Thanks to all those parts, creating a viable business has proved to be like putting together a jigsaw puzzle. Her original idea was to start a company that would act as a broker, negotiating on behalf of farmers. But some researchers at the Center for Sustainable Enterprise, which is connected to BASE, determined that the plan would mean higher prices for consumers or lower payments to farmers. So, she scrapped that strategy. This semester, as part of BASE, she enrolled in a class at the university about startups and she’s now thinking about a different business model, which would focus on other roles in the supply chain, including processing, marketing, and distribution.
It’s all still a work in progress.
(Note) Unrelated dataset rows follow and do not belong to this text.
(** The token ranges of a line, from a cursor on. *)
Lemma inline_tokens_words fuel line cursor base out :
  (length line - cursor < fuel)%nat ->
  exists fs, inline_tokens fuel line cursor base out = out ++ fs /\
    Forall (in_range (base + length line)) fs /\ Forall (fun r => (base <= offset r)%nat) fs /\
    (fun r => substr line (offset r - base) (length_ r)) <$> fs = words (drop cursor line).
Proof.
  revert cursor out. induction fuel as [|fuel IH]; intros cursor out Hf; [lia|]. cbn [inline_tokens].
  assert (Hend : words (@nil byte) = []) by done.
  destruct (cursor <? length line)%nat eqn:E1.
  2: { apply Nat.ltb_ge in E1. exists []. rewrite app_nil_r, drop_ge by lia. split_and!; (constructor || done). }
  apply Nat.ltb_lt in E1.
  set (c1 := (cursor + run_length is_inline_separator (drop cursor line))%nat).
  assert (Hw : words (drop cursor line) = words (drop c1 line)).
  { rewrite words_skip, drop_drop. done. }
  rewrite Hw. destruct (length line <=? c1)%nat eqn:E2.
  { apply Nat.leb_le in E2. exists []. rewrite app_nil_r, drop_ge by lia. split_and!; (constructor || done). }
  apply Nat.leb_gt in E2.
  set (k := run_length (fun c => negb (is_inline_separator c)) (drop c1 line)).
  pose proof (run_length_le (fun c => negb (is_inline_separator c)) (drop c1 line)) as Hk.
  fold k in Hk. rewrite length_drop in Hk.
  assert (Hk0 : (0 < k)%nat).
  { destruct (drop c1 line) as [|c l'] eqn:Ed.
    - apply (f_equal length) in Ed. rewrite length_drop in Ed. simpl in Ed. lia.
    - unfold c1 in Ed. rewrite <- drop_drop in Ed.
      unfold k. cbn [run_length]. rewrite (run_length_stop _ _ _ _ Ed). simpl. lia. }
  destruct (IH (c1 + k)%nat (out ++ [{| offset := base + c1; length_ := c1 + k - c1 |}]))
    as (fs & -> & H1 & H2 & H3); [lia|].
  exists ({| offset := base + c1; length_ := c1 + k - c1 |} :: fs).
  rewrite <- app_assoc. split; [done|]. split; [|split].
  - constructor; [unfold in_range; simpl; lia|done].
  - constructor; [simpl; lia|done].
  - rewrite fmap_cons. simpl offset. simpl length_. rewrite words_token by done. f_equal.
    + unfold substr. replace (base + c1 - base)%nat with c1 by lia. by replace (c1 + k - c1)%nat with k by lia.
    + rewrite H3, drop_drop. done.
Qed.

(** ** [parse_one] *)

Lemma parse_resp_array_app buffer b o out r pool :
  parse_resp_array buffer o out = (r, pool) -> r <> incomplete ->
  parse_resp_array (buffer ++ b) o out = (r, pool).
Proof.
  unfold parse_resp_array.
  destruct (find_crlf buffer (o + 1)) as [e|] eqn:Ee; [|naive_solver].
  rewrite (find_crlf_app _ b _ _ Ee). destruct (find_crlf_Some _ _ _ Ee) as (H1 & H2 & _).
  rewrite substr_app by lia. destruct (parse_i64 _) as [n|]; [|done].
  destruct (n <? 0); [done|]. destruct (_ <? n); [done|]. apply parse_bulks_app.
Qed.

Lemma parse_one_complete_app buffer b o out c pool :
  parse_one buffer o out = (complete c, pool) ->
  parse_one (buffer ++ b) o out = (complete c, pool).
Proof.
  unfold parse_one. destruct (buffer !! o) as [x|] eqn:Ex; [|done].
  rewrite (lookup_app_keep _ b _ _ Ex). case_decide.
  - intros Hp. by eapply parse_resp_array_app.
  - unfold parse_inline. destruct (find_crlf buffer o) as [e|] eqn:Ee; [|by destruct (_ <? _)].
    rewrite (find_crlf_app _ b _ _ Ee). destruct (find_crlf_Some _ _ _ Ee) as (H1 & H2 & _).
    by rewrite substr_app by lia.
Qed.

Lemma parse_one_array_app buffer b o out r pool :
  buffer !! o = Some "*"%byte -> parse_one buffer o out = (r, pool) -> r <> incomplete ->
  parse_one (buffer ++ b) o out = (r, pool).
Proof.
  unfold parse_one. intros Hx. rewrite (lookup_app_keep _ b _ _ Hx), Hx, !decide_True by done.
  apply parse_resp_array_app.
Qed.

Lemma parse_one_ok buffer o out r pool :
  parse_one buffer o out = (r, pool) ->
  exists fs, pool = out ++ fs /\
    match r with
    | complete c => (o < c <= length buffer)%nat /\ Forall (in_range c) fs
    | parse_error m => m <> []
    | incomplete => True
    end.
Proof.
  unfold parse_one.
  assert (Hnil : forall x, exists fs, x = x ++ fs /\ True) by (intros x; exists (@nil FieldRange); by rewrite app_nil_r).
  assert (Herr : forall x (m : bytes), m <> [] -> exists fs : list FieldRange, x = x ++ fs /\ m <> [])
    by (intros x m Hm; exists (@nil FieldRange); by rewrite app_nil_r).
  destruct (buffer !! o) as [x|] eqn:Ex; [|by intros [= <- <-]; auto].
  case_decide.
  - unfold parse_resp_array.
    destruct (find_crlf buffer (o + 1)) as [e|] eqn:Ee; [|by intros [= <- <-]; auto].
    destruct (find_crlf_Some _ _ _ Ee) as (H1 & H2 & _).
    destruct (parse_i64 _) as [n|]; [|by intros [= <- <-]; auto].
    destruct (n <? 0); [by intros [= <- <-]; auto|]. destruct (_ <? n); [by intros [= <- <-]; auto|].
    intros (fs & -> & Hr)%parse_bulks_ok; [|lia]. exists fs. split; [done|].
    destruct r; [|done|done]. destruct Hr. split; [lia|done].
  - unfold parse_inline. destruct (find_crlf buffer o) as [e|] eqn:Ee.
    + destruct (find_crlf_Some _ _ _ Ee) as (H1 & H2 & _). intros [<- <-]%pair_equal_spec.
      set (line := substr buffer o (e - o)).
      assert (Hl : length line = (e - o)%nat).
      { unfold line, substr. rewrite length_take, length_drop. lia. }
      destruct (inline_tokens_words (S (length line)) line 0 o out) as (fs & -> & Hf & _); [lia|].
      exists fs. split; [done|]. split; [lia|].
      eapply Forall_impl; [exact Hf|]. intros r'. apply in_range_mono. lia.
    + destruct (_ <? _); intros [= <- <-]; auto.
Qed.

(** ** The parse loop *)

Definition measure (s : RespParser) : nat := length (buffer_ s) - parse_offset_ s.

(** The state after one completed command. *)
Definition push_frame (s : RespParser) (c : nat) (pool : list FieldRange) : RespParser :=
  {| buffer_ := buffer_ s;
     frames_ := frames_ s ++
       [{| field_begin := length (field_pool_ s); field_count := length pool - length (field_pool_ s); consumed := c |}];
     field_pool_ := pool; error_ := error_ s; parse_offset_ := c; popped_until_ := popped_until_ s |}.

Lemma parse_loop_fuel f1 f2 s :
  (measure s < f1)%nat -> (measure s < f2)%nat -> parse_loop f1 s = parse_loop f2 s.
Proof.
  revert f2 s. induction f1 as [|f1 IH]; intros [|f2] s H1 H2; [lia..|]. cbn [parse_loop].
  destruct (_ && _); [|done].
  destruct (parse_one _ _ _) as [[c| |m] pool] eqn:E; [|done|done].
  apply parse_one_ok in E as (fs & -> & Hc & _).
  apply IH; unfold measure in *; simpl; lia.
Qed.

Lemma parse_available_eq s :
  error_ s = [] -> (parse_offset_ s < length (buffer_ s))%nat ->
  parse_available s =
    match parse_one (buffer_ s) (parse_offset_ s) (field_pool_ s) with
    | (complete c, pool) => parse_available (push_frame s c pool)
    | (incomplete, _) => s
    | (parse_error m, _) =>
      {| buffer_ := []; frames_ := []; field_pool_ := []; error_ := m; parse_offset_ := 0; popped_until_ := 0 |}
    end.
Proof.
  intros He Hlt. unfold parse_available at 1. cbn [parse_loop].
  rewrite (proj2 (Nat.ltb_lt _ _)) by done. rewrite bool_decide_eq_true_2 by done. simpl andb. cbn iota.
  destruct (parse_one _ _ _) as [[c| |m] pool] eqn:E; [| |done].
  - apply parse_one_ok in E as (fs & -> & Hc & _). unfold parse_available.
    apply parse_loop_fuel; unfold measure; simpl; lia.
  - apply parse_one_ok in E as (fs & -> & _). rewrite take_app_length. by destruct s.
Qed.

Lemma parse_available_done s :
  (length (buffer_ s) <= parse_offset_ s)%nat -> parse_available s = s.
Proof.
  intros H. unfold parse_available. cbn [parse_loop]. by rewrite (proj2 (Nat.ltb_ge _ _)) by done.
Qed.

Lemma parse_available_error s : error_ s <> [] -> parse_available s = s.
Proof.
  intros H. unfold parse_available. cbn [parse_loop].
  rewrite (bool_decide_eq_false_2 (error_ s = [])) by done. by rewrite andb_false_r.
Qed.

(** Induction on the commands that can still be parsed. *)
Lemma parse_available_ind (P : RespParser -> Prop) :
  (forall s, (length (buffer_ s) <= parse_offset_ s)%nat \/ error_ s <> [] -> P s) ->
  (forall s c pool, error_ s = [] -> (parse_offset_ s < length (buffer_ s))%nat ->
     parse_one (buffer_ s) (parse_offset_ s) (field_pool_ s) = (complete c, pool) ->
     P (push_frame s c pool) -> P s) ->
  (forall s r pool, error_ s = [] -> (parse_offset_ s < length (buffer_ s))%nat ->
     parse_one (buffer_ s) (parse_offset_ s) (field_pool_ s) = (r, pool) ->
     (forall c, r <> complete c) -> P s) ->
  forall s, P s.
Proof.
  intros Hdone Hstep Hstop s. remember (measure s) as n eqn:En. revert s En.
  induction (lt_wf n) as [n _ IH]; intros s ->.
  destruct (decide (error_ s = [])) as [He|He]; [|by apply Hdone; right].
  destruct (decide (parse_offset_ s < length (buffer_ s))%nat) as [Hlt|Hge]; [|by apply Hdone; left; lia].
  destruct (parse_one (buffer_ s) (parse_offset_ s) (field_pool_ s)) as [[c| |m] pool] eqn:E.
  - eapply Hstep; [done..|]. apply parse_one_ok in E as (fs & -> & Hc & _).
    eapply IH; [|done]. unfold measure in *. simpl. lia.
  - by eapply Hstop.
  - by eapply Hstop.
Qed.

(** More bytes after a parse that found no error give what one parse of all the
    bytes gives. *)
Lemma parse_available_app s b :
  error_ (parse_available s) = [] ->
  parse_available (append_buffer (parse_available s) b) = parse_available (append_buffer s b).
Proof.
  revert s. apply (parse_available_ind (fun s => error_ (parse_available s) = [] ->
    parse_available (append_buffer (parse_available s) b) = parse_available (append_buffer s b))).
  - intros s [H|H] _; [by rewrite (parse_available_done s)|by rewrite (parse_available_error s)].
  - intros s c pool He Hlt E IH. rewrite (parse_available_eq s), E by done. intros H.
    rewrite IH by done. symmetry. rewrite parse_available_eq; simpl; [|done|len_lia].
    by rewrite (parse_one_complete_app _ b _ _ _ _ E).
  - intros s r pool He Hlt E Hr. rewrite (parse_available_eq s), E by done.
    destruct r as [c| |m]; [by destruct (Hr c)|done|]. intros H. simpl in H. subst m.
    apply parse_one_ok in E as (fs & _ & Hm). done.
Qed.

Lemma compact_idle s : popped_until_ s = 0%nat -> compact_consumed_prefix s = s.
Proof. intros H. unfold compact_consumed_prefix. by rewrite H. Qed.

Lemma compact_error s : error_ (compact_consumed_prefix s) = error_ s.
Proof. unfold compact_consumed_prefix. by destruct (_ || _). Qed.

Lemma parse_available_keep s :
  error_ (parse_available s) = [] ->
  popped_until_ (parse_available s) = popped_until_ s /\
  (frames_ s <> [] -> frames_ (parse_available s) <> []).
Proof.
  revert s. apply (parse_available_ind (fun s => error_ (parse_available s) = [] ->
    popped_until_ (parse_available s) = popped_until_ s /\
    (frames_ s <> [] -> frames_ (parse_available s) <> []))).
  - intros s [H|H] _; [by rewrite (parse_available_done s)|by rewrite (parse_available_error s)].
  - intros s c pool He Hlt E IH. rewrite (parse_available_eq s), E by done. intros H.
    destruct (IH H) as [H1 H2]. split; [done|]. intros _. apply H2. simpl. by destruct (frames_ s).
  - intros s r pool He Hlt E Hr. rewrite (parse_available_eq s), E by done.
    destruct r as [c| |m]; [by destruct (Hr c)|done|]. intros H. simpl in H. subst m.
    apply parse_one_ok in E as (fs & _ & Hm). done.
Qed.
But Curtis, who has 20 years experience focusing on sustainable agriculture issues, is determined to launch this as a for-profit venture, not a nonprofit. “We don’t want to live on grants forever,” is what she said. “If we can’t make this sustainable as an enterprise in the world of commerce, then we shouldn’t do it.”
Her experience shows, however, that finding a business model to fit some missions simply is a lot harder than for others.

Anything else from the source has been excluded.